Activating an AWS environment from CDW

To use an AWS environment for Cloudera Data Warehouse (CDW) Public Cloud you must first activate it.

When you activate an environment, CDP creates an EKS cluster to host Kubernetes-based resources. The underlying compute, network resources are managed by AWS:
  • Resource group
  • Compute instances, which are virtual machine scale sets
  • Load balancer(s)
  • Public IP address(es)
  • Network security group
  • Disk(s)
CDW supports the EC2 instances as cluster nodes. CDP supports the following AWS compute instance types (Hive and Impala executors), which you select during environment activation:
Table 1. Compute Instance Types
Instance type Processor Usage
r6id.4xlarge Intel Compute
r5d.4xlarge Intel Compute (default)
r5ad.4xlarge AMD Compute
r5dn.4xlarge Intel Compute
m5.2xlarge Intel Shared services

Instances are added to the cluster as needed for shared services (always on components). Initially, three shared m5.2xlarge instances run the CDW service in your environment. Additionally, CDW will activate 1 db.r5.large Amazon RDS instance using Postgres to manage Hue and Data Visualization user metadata. Three shared db.r5.large nodes use Postgres for the Amazon Relational Database Service (RDS). These shared nodes are used for Hue and Data Visualization user metadata. For more information, see Always active, shared services.

  1. In the CDW service, in Environments, locate the environment that you want to activate.
  2. Click Activate.
  3. In Activate Environment, select the Compute Instance type and Additional Compute Instance Types based on the following rules:
    Instance Pairing Rules
    • Select r5d.4xlarge, r5ad.4xlarge, or r5dn.4xlarge as primary Compute Instance Types or secondary Additional Compute Instance Types.
    • Do not mix r6id.4xlarge with any other types.

      For example, selecting r5d.4xlarge in Compute Instance Types and r5ad.4xlarge,r5dn.4xlarge in Additional Compute Instance Types is allowed. Selecting r5d.4xlarge in Compute Instance Types and r6id.4xlarge in Additional Compute Instance Types is not allowed.

  4. In Deployment Mode, select load balancers.
    For more information, see Load balancers for AWS environments.
    To view or configure the public and private subnets that have been specified for your CDP environment, click Advanced Settings.
    • Private Subnets: Accept the selected subnets you configured during AWS environment registration for load balancer and workload pods, or deselect subnets.
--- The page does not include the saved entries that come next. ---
(** *** Strings *)

Lemma chars_plain fuel out last i c k : pos i (c :: k) -> 0x1f < c -> c <> 34 -> c <> 92 ->
  parse_chars input (S fuel) out last (Parser i false) = parse_chars input fuel (encode_utf8 last out ++ [c]) (-1) (Parser (i + 1) false).
Proof.
  intros Hp H1 H2 H3. cbn [parse_chars]. rewrite (run_bind _ _ _ _ _ (at_end_cons _ _ _ _ Hp)). rewrite (run_bind _ _ _ _ _ (here_cons _ _ _ _ Hp)). erewrite run_bind by reflexivity.
  rewrite decide_False by done. assert (in_range c 0 0x1f = false) as -> by (apply bool_decide_eq_false_2; lia). by rewrite decide_True by done.
Qed.
Lemma chars_end fuel out last i k : pos i (34 :: k) -> parse_chars input (S fuel) out last (Parser i false) = (Value (encode_utf8 last out), Parser (i + 1) false).
Proof.
  intros Hp. cbn [parse_chars]. rewrite (run_bind _ _ _ _ _ (at_end_cons _ _ _ _ Hp)). rewrite (run_bind _ _ _ _ _ (here_cons _ _ _ _ Hp)). by erewrite run_bind by reflexivity.
Qed.
(** A backslash and a letter. *)
Definition escapes (e c : Z) : Prop := (e, c) ∈ [(98, 8); (102, 12); (110, 10); (114, 13); (116, 9); (34, 34); (92, 92)].
Lemma chars_escape fuel out last i e c k : pos i (92 :: e :: k) -> escapes e c ->
  parse_chars input (S fuel) out last (Parser i false) = parse_chars input fuel (encode_utf8 last out ++ [c]) (-1) (Parser (i + 2) false).
Proof.
  intros Hp He. cbn [parse_chars]. rewrite (run_bind _ _ _ _ _ (at_end_cons _ _ _ _ Hp)). rewrite (run_bind _ _ _ _ _ (here_cons _ _ _ _ Hp)). erewrite run_bind by reflexivity.
  apply pos_cons in Hp. cbn [p_i failed]. change (in_range 92 0 0x1f) with false. rewrite (decide_False (P := 92 = 34)), (decide_False (P := 92 <> 92)) by lia. rewrite (run_bind _ _ _ _ _ (at_end_cons _ _ _ _ Hp)). rewrite (run_bind _ _ _ _ _ (here_cons _ _ _ _ Hp)). erewrite run_bind by reflexivity.
  cbn [p_i failed]. rewrite <- Nat.add_assoc. unfold escapes in He. repeat (apply elem_of_cons in He as [[= -> ->]|He]; [reflexivity|]). by apply elem_of_nil in He.
Qed.
Lemma hex_digit_hex d : 0 <= d < 16 -> hex (hex_digit d) = true /\ hex_value (hex_digit d) = d.
Proof.
  intros Hd. assert (d ∈ seqZ 0 16) as Hin by (apply elem_of_seqZ; lia). change (seqZ 0 16) with [0;1;2;3;4;5;6;7;8;9;10;11;12;13;14;15] in Hin.
  repeat (apply elem_of_cons in Hin as [->|Hin]; [by vm_compute|]). by apply elem_of_nil in Hin.
Qed.
Lemma chars_u fuel out last i v k : pos i (escape_u v ++ k) -> 0 <= v < 0xD800 -> last < 0xD800 ->
  parse_chars input (S fuel) out last (Parser i false) = parse_chars input fuel (encode_utf8 last out) v (Parser (i + 6) false).
Proof.
  intros Hp Hv Hl. unfold escape_u in Hp. change (str "\u") with [92; 117] in Hp. cbn [app] in Hp. cbn [parse_chars].
  rewrite (run_bind _ _ _ _ _ (at_end_cons _ _ _ _ Hp)). rewrite (run_bind _ _ _ _ _ (here_cons _ _ _ _ Hp)). erewrite run_bind by reflexivity.
  apply pos_cons in Hp. cbn [p_i failed]. change (in_range 92 0 0x1f) with false. rewrite (decide_False (P := 92 = 34)), (decide_False (P := 92 <> 92)) by lia. rewrite (run_bind _ _ _ _ _ (at_end_cons _ _ _ _ Hp)). rewrite (run_bind _ _ _ _ _ (here_cons _ _ _ _ Hp)). erewrite run_bind by reflexivity.
  apply pos_cons in Hp. cbn [p_i failed]. rewrite <- Nat.add_assoc in *. cbn [Nat.add] in *. rewrite decide_True by done. erewrite run_bind by reflexivity. cbn [p_i].
  assert (slice input (i + 2) 4 = [hex_digit (v / 4096 mod 16); hex_digit (v / 256 mod 16); hex_digit (v / 16 mod 16); hex_digit (v mod 16)]) as -> by (unfold slice; by rewrite (proj2 Hp)).
  destruct (hex_digit_hex (v / 4096 mod 16) ltac:(lia)) as [X1 V1]. destruct (hex_digit_hex (v / 256 mod 16) ltac:(lia)) as [X2 V2].
  destruct (hex_digit_hex (v / 16 mod 16) ltac:(lia)) as [X3 V3]. destruct (hex_digit_hex (v mod 16) ltac:(lia)) as [X4 V4].
  cbn [length forallb]. rewrite decide_False by lia. rewrite X1, X2, X3, X4. cbn [andb negb]. erewrite run_bind by reflexivity. cbn [p_i failed].
  assert (in_range last 0xD800 0xDBFF = false) as -> by (apply bool_decide_eq_false_2; lia). cbn [andb]. rewrite <- Nat.add_assoc. do 2 f_equal.
  unfold strtol_16. cbn [foldl]. rewrite V1, V2, V3, V4. lia.
Qed.

Lemma encode_none out : encode_utf8 (-1) out = out.
Proof. done. Qed.
Lemma encode_ascii v out : 0 <= v < 0x80 -> encode_utf8 v out = out ++ [v].
Proof. intros Hv. unfold encode_utf8. rewrite decide_False, decide_True by lia. by rewrite u8_id by lia. Qed.
(** How a character, or a separator of three, is written. *)
Inductive char_dump : list Z -> list Z -> Prop :=
| dump_escape e c : escapes e c -> char_dump [c] [92; e]
| dump_control v : 0 <= v <= 0x1f -> char_dump [v] (escape_u v)
| dump_plain c : 0x1f < c -> c <> 34 -> c <> 92 -> char_dump [c] [c]
| dump_separator c : c = 0xa8 \/ c = 0xa9 -> char_dump [0xe2; 0x80; c] (escape_u (0x2000 + (c - 0x80))).
Lemma dump_chars_cons c s : 0 <= c -> exists a b t, c :: s = a ++ t /\ char_dump a b /\ dump_chars (c :: s) = b ++ dump_chars t.
Proof.
  intros Hc. cbn [dump_chars]. assert (forall e, escapes e c -> exists a b t, c :: s = a ++ t /\ char_dump a b /\ [92; e] ++ dump_chars s = b ++ dump_chars t) as Hesc
    by (intros e He; exists [c], [92; e], s; split; [done|]; split; [by apply dump_escape|done]).
  destruct (decide (c = 92)) as [->|H1]; [apply (Hesc 92); by repeat (left || right)|]. destruct (decide (c = 34)) as [->|H2]; [apply (Hesc 34); by repeat (left || right)|].
  destruct (decide (c = 8)) as [->|H3]; [apply (Hesc 98); by repeat (left || right)|]. destruct (decide (c = 12)) as [->|H4]; [apply (Hesc 102); by repeat (left || right)|].
  destruct (decide (c = 10)) as [->|H5]; [apply (Hesc 110); by repeat (left || right)|]. destruct (decide (c = 13)) as [->|H6]; [apply (Hesc 114); by repeat (left || right)|].
  destruct (decide (c = 9)) as [->|H7]; [apply (Hesc 116); by repeat (left || right)|]. destruct (decide (c <= 0x1f)) as [H8|H8].
  { exists [c], (escape_u c), s. split; [done|]. split; [by apply dump_control|done]. }
  assert (exists a b t, c :: s = a ++ t /\ char_dump a b /\ c :: dump_chars s = b ++ dump_chars t) as Hplain by (exists [c], [c], s; split; [done|]; split; [apply dump_plain; lia|done]).
  assert (forall x rest, s = 0x80 :: x :: rest -> x = 0xa8 \/ x = 0xa9 -> c = 0xe2 -> exists a b t, c :: s = a ++ t /\ char_dump a b /\ escape_u (0x2000 + (x - 0x80)) ++ dump_chars rest = b ++ dump_chars t) as Hsep.
  { intros x rest -> Hx ->. exists [0xe2; 0x80; x], (escape_u (0x2000 + (x - 0x80))), rest. split; [done|]. split; [by apply dump_separator|done]. }
  repeat (lazymatch goal with |- context [match ?x with _ => _ end] => destruct x eqn:? end; try exact Hplain); subst; first [exact (Hsep 0xa8 _ eq_refl (or_introl eq_refl) eq_refl)|exact (Hsep 0xa9 _ eq_refl (or_intror eq_refl) eq_refl)].
Qed.
(** What may be pending: a code point that is written in one to three bytes. *)
Lemma chars_dump a b fuel out last i k : char_dump a b -> pos i (b ++ k) -> last < 0xD800 -> exists out' last', last' < 0xD800 /\ encode_utf8 last' out' = encode_utf8 last out ++ a /\
  parse_chars input (S fuel) out last (Parser i false) = parse_chars input fuel out' last' (Parser (i + length b) false).
Proof.
  intros Hd Hp Hl. destruct Hd as [e c He|v Hv|c H1 H2 H3|c Hc]; cbn [app length] in Hp |- *.
  - exists (encode_utf8 last out ++ [c]), (-1). split; [done|]. split; [by rewrite encode_none|]. exact (chars_escape _ _ _ _ e c k Hp He).
  - exists (encode_utf8 last out), v. split; [lia|]. split; [by rewrite encode_ascii by lia|]. exact (chars_u _ _ _ _ v k Hp ltac:(lia) Hl).
  - exists (encode_utf8 last out ++ [c]), (-1). split; [done|]. split; [by rewrite encode_none|]. exact (chars_plain _ _ _ _ c k Hp H1 H2 H3).
  - exists (encode_utf8 last out), (0x2000 + (c - 0x80)). split; [lia|]. split; [destruct Hc as [-> | ->]; reflexivity|]. exact (chars_u _ _ _ _ _ k Hp ltac:(lia) Hl).
Qed.
Lemma char_dump_length a b : char_dump a b -> (0 < length a /\ 0 < length b)%nat.
Proof. intros []; cbn; lia. Qed.
Lemma parse_chars_reads n : forall s fuel out last i k, (length s <= n)%nat -> wf_bytes s -> pos i (dump_chars s ++ 34 :: k) -> (length (dump_chars s) < fuel)%nat -> last < 0xD800 ->
  parse_chars input fuel out last (Parser i false) = (Value (encode_utf8 last out ++ s), Parser (i + length (dump_chars s) + 1) false).
Proof.
  induction n as [|n IH]; intros [|c s] [|fuel] out last i k Hs Hw Hp Hf Hl; cbn [length] in Hs; try lia.
  1,2: cbn [dump_chars app length] in *; rewrite (chars_end _ _ _ _ _ Hp); rewrite app_nil_r, Nat.add_0_r; done.
  apply Forall_cons in Hw as Hw'. destruct Hw' as [Hc _]. destruct (dump_chars_cons c s ltac:(unfold is_byte in Hc; lia)) as (a & b & t & E & Hd & Ed). rewrite Ed in Hp, Hf |- *. rewrite E in *.
  rewrite <- app_assoc in Hp. destruct (chars_dump a b fuel out last i _ Hd Hp Hl) as (out' & last' & Hl' & Ee & ->). destruct (char_dump_length a b Hd) as [Ha Hb]. rewrite length_app in *.
  apply pos_app in Hp. assert (length a + length t = S (length s))%nat as El by (apply (f_equal length) in E; rewrite length_app in E; cbn in E; lia).
  rewrite (IH t fuel out' last' _ k); [|lia|by apply Forall_app in Hw as [_ Hw]|exact Hp|lia|done]. rewrite Ee, <- app_assoc. do 2 f_equal. lia.
Qed.
Lemma parse_string_reads s i k : wf_bytes s -> pos i (dump_chars s ++ 34 :: k) -> parse_string input (Parser i false) = (Value s, Parser (i + length (dump_chars s) + 1) false).
Proof.
  intros Hs Hp. unfold parse_string. pose proof (pos_length _ _ Hp) as Hl. rewrite length_app in Hl. by rewrite (parse_chars_reads (length s) s _ [] (-1) i k) by (done || lia).
Qed.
Cloudera recommends three subnets for each load balancer to enable high availability (HA).
    • Enable IP CIDR for Kubernetes cluster: Enter the IP Classless Inter-Domain Routing (CIDRs) from which the Kubernetes cluster should accept incoming connections. Connections from other IP ranges are dropped. Obtain your internal network's IP CIDR ranges of IP addresses that need access to endpoints on the Kubernetes cluster. For more information, see Restricting access to endpoints in AWS.
    • Enable IP CIDRs for the load balancer: Enter the IP CIDR(s) from which the load balancer should accept incoming connections. Connections from other IP ranges are dropped. Obtain your internal network's IP CIDR ranges of IP addresses that need access to endpoints that are load balanced. For more information, see Restricting access to endpoints in AWS.
    • Use Overlay Network: Overlay Networks for AWS environments can increase the number of available IP addresses for your deployments of CDW if you have an existing Virtual Private Cloud (VPC). Use this feature if your VPC subnet has fewer than 1,024 IP addresses. Cloudera recommends that you do not configure more than 200 executor nodes for an overlay network to operate.
    • Attach Managed Policy ARN to Node Role: If you do not want to provide PutRolePolicy permission in your cross account role, you can attach a managed policy ARN to a node role to provide the cross account role permissions. You must create a new NodeInstanceRole manually, and provide the ARN during activation of the environment from CDW.
    • Use Reduced Permissions Mode: If you cannot provide the standard set of IAM permissions required by CDW for environment activation, you can use reduced permissions mode to activate an AWS environment with fewer than half of these permissions. To use this feature, a minimum set of IAM permissions are required.
    • Enable CloudWatch Logs: Enable CloudWatch logs if you use Amazon CloudWatch. In your AWS account, you can then find the logs in /aws/eks/<cluster name>/cluster. Before enabling CloudWatch, you must add required permissions to your IAM policy to access CloudWatch logs; otherwise, you cannot activate the environment.
  5. Click Activate.